- Written by: Terry Stapleton
- Directed by: Bob Meillon
- Starring: John Gregg Louise Howitt Frank Gallacher Ken Goodlet Roger Ward Andrew Clarke
- Country of origin: Australia
- Original language: English

Production
- Producer: Robert Bruning
- Production company: Crawford Productions

Original release
- Network: Seven Network
- Release: 12 November 1981

= The Squad (1981 film) =

The Squad is a 1981 Australian television film about a squad of detectives. It was the pilot for a series that was never made, intended to be a replacement for the TV show Skyways. It was filmed in Sydney in the first half of 1981. It first aired in Sydney on 12 November 1981 and then in Melbourne, retitled as Homicide Squad, on 18 May 1982.

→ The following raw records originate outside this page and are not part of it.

(** * sratools driver tool: accession expansion and multi-source dispatch

    A shallow embedding of [tools/driver-tool/sratools.cpp]: the accession
    scanner [SRA_AccessionType], the expander [expandAll], the child
    supervisor [processSource], the per-run loop [processRun] and the top
    level [processAccessions], followed by the properties claimed of them. *)

From Stdlib Require Import ZArith Ascii String List Bool Lia.
From stdpp Require Import base decidable option list strings gmap.

#[local] Set Warnings "-clear-no-such-hyp".

Local Open Scope Z_scope.

(** ** Characters

    A [char] of the query is an [ascii]; where the source stores a character
    in an [int] ([type = i]) we keep its code.  Only the letters of the
    accession grammar and the digits are ever compared, all below 128, so
    the signedness of [char] plays no role. *)

Definition char_code (c : ascii) : Z := Z.of_N (N_of_ascii c).

Definition is_digit (i : ascii) : bool :=
  (char_code "0" <=? char_code i) && (char_code i <=? char_code "9").

(** ** SRA_AccessionType (lines 87-142) *)

Module Classifier.

(** The three locals of the scanner.  [digits] is an [int] in the source; it
    counts characters of the query and does not wrap for any query shorter
    than 2^31 characters, so it is kept as an unbounded integer. *)
Record scan := Scan { st : Z; type : Z; digits : Z }.

Definition scan0 : scan := Scan 0 0 0.

(** What one trip through the body of the [for] loop does. *)
Inductive step :=
| Next (s : scan)        (* [break] out of the switch: go on with the next character *)
| Return (v : Z)         (* [return v] from inside the loop *)
| Done (s : scan)        (* [goto DONE]: leave the loop *)
| AssertFailed.          (* [assert(!"reachable")] *)

Definition scan_char (s : scan) (i : ascii) : step :=
  match st s with
  | 0 =>
      if (Ascii.eqb i "D" || Ascii.eqb i "E" || Ascii.eqb i "S")%bool
      then Next (Scan (st s + 1) (type s) (digits s))
      else Return 0
  | 1 =>
      if negb (Ascii.eqb i "R") then Return 0
      else Next (Scan (st s + 1) (type s) (digits s))
  | 2 =>
      let type' := char_code i in
      if (Ascii.eqb i "A" || Ascii.eqb i "P" || Ascii.eqb i "R"
          || Ascii.eqb i "S" || Ascii.eqb i "X")%bool
      then Next (Scan (st s + 1) type' (digits s))
      else Return 0
  | 3 =>
      if Ascii.eqb i "." then Done s
      else if negb (is_digit i) then Return 0
      else Next (Scan (st s) (type s) (digits s + 1))
  | _ => AssertFailed
  end.

(** The statement after the loop. *)
Definition finish (s : scan) : Z :=
  if ((6 <=? digits s) && (digits s <=? 9))%bool then type s else 0.

Fixpoint scan_from (s : scan) (query : string) : option Z :=
  match query with
  | EmptyString => Some (finish s)
  | String i rest =>
      match scan_char s i with
      | Next s' => scan_from s' rest
      | Return v => Some v
      | Done s' => Some (finish s')
      | AssertFailed => None
      end
  end.

End Classifier.

(** [None] stands for the failed assertion of the [default:] branch. *)
Definition SRA_AccessionType (query : string) : option Z :=
  Classifier.scan_from Classifier.scan0 query.

(** ** Categories

    The scanner returns the third character or 0; the meaning of that
    number is given by the [switch (type)] of [expandAll] (lines 160-176):
    ['R'] is a run, ['P'], ['S'] and ['X'] are containers, and everything
    else, 0 and ['A'] included, is left for the resolver. *)
Inductive AccessionCategory := Run | Container | Unrecognized.

Definition category_of_type (type : Z) : AccessionCategory :=
  if type =? char_code "R" then Run
  else if ((type =? char_code "P") || (type =? char_code "S")
           || (type =? char_code "X"))%bool then Container
  else Unrecognized.
Lemma token_replaced tok index es e :
  shortPlaceholderText <> "" ->
  Token.index_text shortPlaceholderText tok = Some index ->
  expressions = Some es -> get es (Number (Some index)) = Some e -> e <> "" ->
  substitute_token tok = e.
Proof.
  intros Hm Hi Hes He Hne.
  rewrite (token_by_index_text _ Hm), Hi, truthy_expression_get, Hes, He.
  now rewrite (proj2 (truthy_nonempty e) Hne).
Qed.

Lemma token_kept tok :
  shortPlaceholderText <> "" ->
  (forall index es e,
     Token.index_text shortPlaceholderText tok = Some index ->
     expressions = Some es -> get es (Number (Some index)) = Some e -> e = "") ->
  substitute_token tok = tok.
Proof.
  intros Hm H. rewrite (token_by_index_text _ Hm).
  destruct (Token.index_text shortPlaceholderText tok) as [index|]; [|reflexivity].
  rewrite truthy_expression_get.
  destruct expressions as [es|]; [|reflexivity].
  destruct (get es (Number (Some index))) as [e|] eqn:E; [|reflexivity].
  now rewrite (H index es e eq_refl eq_refl E).
Qed.

Lemma token_changed tok :
  shortPlaceholderText <> "" ->
  substitute_token tok <> tok ->
  exists index es e,
    Token.index_text shortPlaceholderText tok = Some index
    /\ expressions = Some es /\ get es (Number (Some index)) = Some e
    /\ e <> "" /\ substitute_token tok = e.
Proof.
  intros Hm. rewrite (token_by_index_text _ Hm).
  destruct (Token.index_text shortPlaceholderText tok) as [index|]; [|congruence].
  rewrite truthy_expression_get.
  destruct expressions as [es|]; [|congruence].
  destruct (get es (Number (Some index))) as [e|] eqn:E; [|congruence].
  destruct (truthy e) eqn:T; [|congruence].
  intros _. exists index, es, e. repeat split; try assumption.
  now apply truthy_nonempty.
Qed.

(** A token made of leading text, the marker at its first occurrence,
    and decimal digits. *)
Lemma token_digits pre ds :
  starts_with_non_digit shortPlaceholderText = true ->
  Token.cut shortPlaceholderText (pre ++ shortPlaceholderText) = Some (pre, "") ->
  ds <> "" -> all_digits ds = true ->
  substitute_token (pre ++ shortPlaceholderText ++ ds) =
  match expressions with
  | Some es =>
      match element es (decimal ds) with
      | Some e => if truthy e then e else pre ++ shortPlaceholderText ++ ds
      | None => pre ++ shortPlaceholderText ++ ds
      end
  | None => pre ++ shortPlaceholderText ++ ds
  end.
Proof.
  intros Hm Hpre Hne Hds.
  rewrite (token_by_index_text _ (starts_with_non_digit_nonempty _ Hm)).
  rewrite (index_text_digits _ _ _ Hm Hpre Hds), truthy_expression_get.
  destruct expressions as [es|]; [|reflexivity].
  rewrite (get_Number_digits es ds Hne Hds).
  destruct (element es (decimal ds)) as [e|]; [|reflexivity].
  now destruct (truthy e).
Qed.

Lemma token_digits_replaced pre ds es e :
  starts_with_non_digit shortPlaceholderText = true ->
  Token.cut shortPlaceholderText (pre ++ shortPlaceholderText) = Some (pre, "") ->
  ds <> "" -> all_digits ds = true ->
  expressions = Some es -> element es (decimal ds) = Some e -> e <> "" ->
  substitute_token (pre ++ shortPlaceholderText ++ ds) = e.
Proof.
  intros Hm Hpre Hne Hds Hes He Hnonempty.
  rewrite (token_digits pre ds Hm Hpre Hne Hds), Hes, He.
  now rewrite (proj2 (truthy_nonempty e) Hnonempty).
Qed.

Lemma token_digits_kept pre ds :
  starts_with_non_digit shortPlaceholderText = true ->
  Token.cut shortPlaceholderText (pre ++ shortPlaceholderText) = Some (pre, "") ->
  ds <> "" -> all_digits ds = true ->
  (expressions = None \/
   exists es, expressions = Some es /\
     (element es (decimal ds) = None \/ element es (decimal ds) = Some "")) ->
  substitute_token (pre ++ shortPlaceholderText ++ ds) =
  pre ++ shortPlaceholderText ++ ds.
Proof.
  intros Hm Hpre Hne Hds H. rewrite (token_digits pre ds Hm Hpre Hne Hds).
  destruct H as [-> | (es & -> & [-> | ->])]; reflexivity.
Qed.

(** Digits followed by a code unit that cannot go on a number, and at
    which the marker does not start again: the token is kept. *)
Lemma token_digits_then_kept pre ds c rest :
  starts_with_non_digit shortPlaceholderText = true ->
  Token.cut shortPlaceholderText (pre ++ shortPlaceholderText) = Some (pre, "") ->
  ds <> "" -> all_digits ds = true ->
  Shape.may_continue_number c = false ->
  starts_with shortPlaceholderText (String c rest) = false ->
  substitute_token (pre ++ shortPlaceholderText ++ ds ++ String c rest) =
  pre ++ shortPlaceholderText ++ ds ++ String c rest.
Proof.
  intros Hm Hpre Hne Hds Hc Hrest.
  rewrite (token_by_index_text _ (starts_with_non_digit_nonempty _ Hm)).
  destruct (index_text_digits_then _ pre ds c rest Hm Hpre Hds Hrest) as [t ->].
  now rewrite (Number_digits_junk ds c t Hne Hds Hc), truthy_expression_NaN.
Qed.

End TokenRule.
Lemma findParentOfSex_Some pedigree s parents p :
  findParentOfSex pedigree s parents = Some p ->
  exists person, ped_persons pedigree !! p = Some person /\ sex person = s.
Proof.
  unfold findParentOfSex. intros H. apply find_some in H as [_ H].
  destruct (ped_persons pedigree !! p) as [person|]; [|discriminate].
  exists person. split; [reflexivity | apply Sex_eqb_eq, H].
Qed.

Lemma mergeInto_distinct (a b : string) (merges : gmap string string) :
  truthy a = true -> truthy b = true -> a <> b ->
  mergeInto (Some a) (Some b) merges = <[b := a]> merges.
Proof.
  intros Ha Hb Hne. unfold mergeInto. rewrite Ha, Hb. simpl.
  destruct (String.eqb a b) eqn:E; [|reflexivity].
  apply String.eqb_eq in E. contradiction.
Qed.

(** The loops of [pedigreeToGraph] return when the merge map is acyclic. *)
Lemma resolvedEdges_returns pedigree :
  acyclic (merges pedigree) ->
  exists es, resolvedEdges (size (merges pedigree)) pedigree = Some es.
Proof.
  intros Hac. unfold resolvedEdges.
  destruct (for_each_invariant (fun _ => True)
              (fun edges edge =>
                 match resolveId (size (merges pedigree)) (parentId edge) (merges pedigree) with
                 | None => None
                 | Some parentId' =>
                     match resolveId (size (merges pedigree)) (childId edge) (merges pedigree) with
                     | None => None
                     | Some childId' =>
                         Some (if existsb (fun e => String.eqb (parentId e) parentId'
                                                    && String.eqb (childId e) childId') edges
                               then edges
                               else edges ++ [ {| parentId := parentId'; childId := childId' |} ])
                     end
                 end)
              (ped_edges pedigree)) with ([] : list ParentChildEdge) as (es & Hes & _);
    [| exact I | exists es; exact Hes].
  intros s e _ _.
  destruct (resolveId_terminates _ _ (parentId e) eq_refl Hac) as [p ->].
  destruct (resolveId_terminates _ _ (childId e) eq_refl Hac) as [c ->].
  eauto.
Qed.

The Sydney Morning Heralds Garry Shelley said "I had to make a hasty decision. Should I (a) stick with it and try to work out just who was on which side of the law, or (b) go to sleep. After an hour, the latter won over." Brian Courtis in the Age wrote "Its banal dialogue and the unnecessarily complicated plot exposition are not improved by director Robert Meillon's woeful mishandling. Meillon seems to have controlled this disaster like an orchestra conductor with his hands tied behind his back." TV Week movie critic Ivan Hutchinson gave it one out of four stars and called it an "interesting thriller".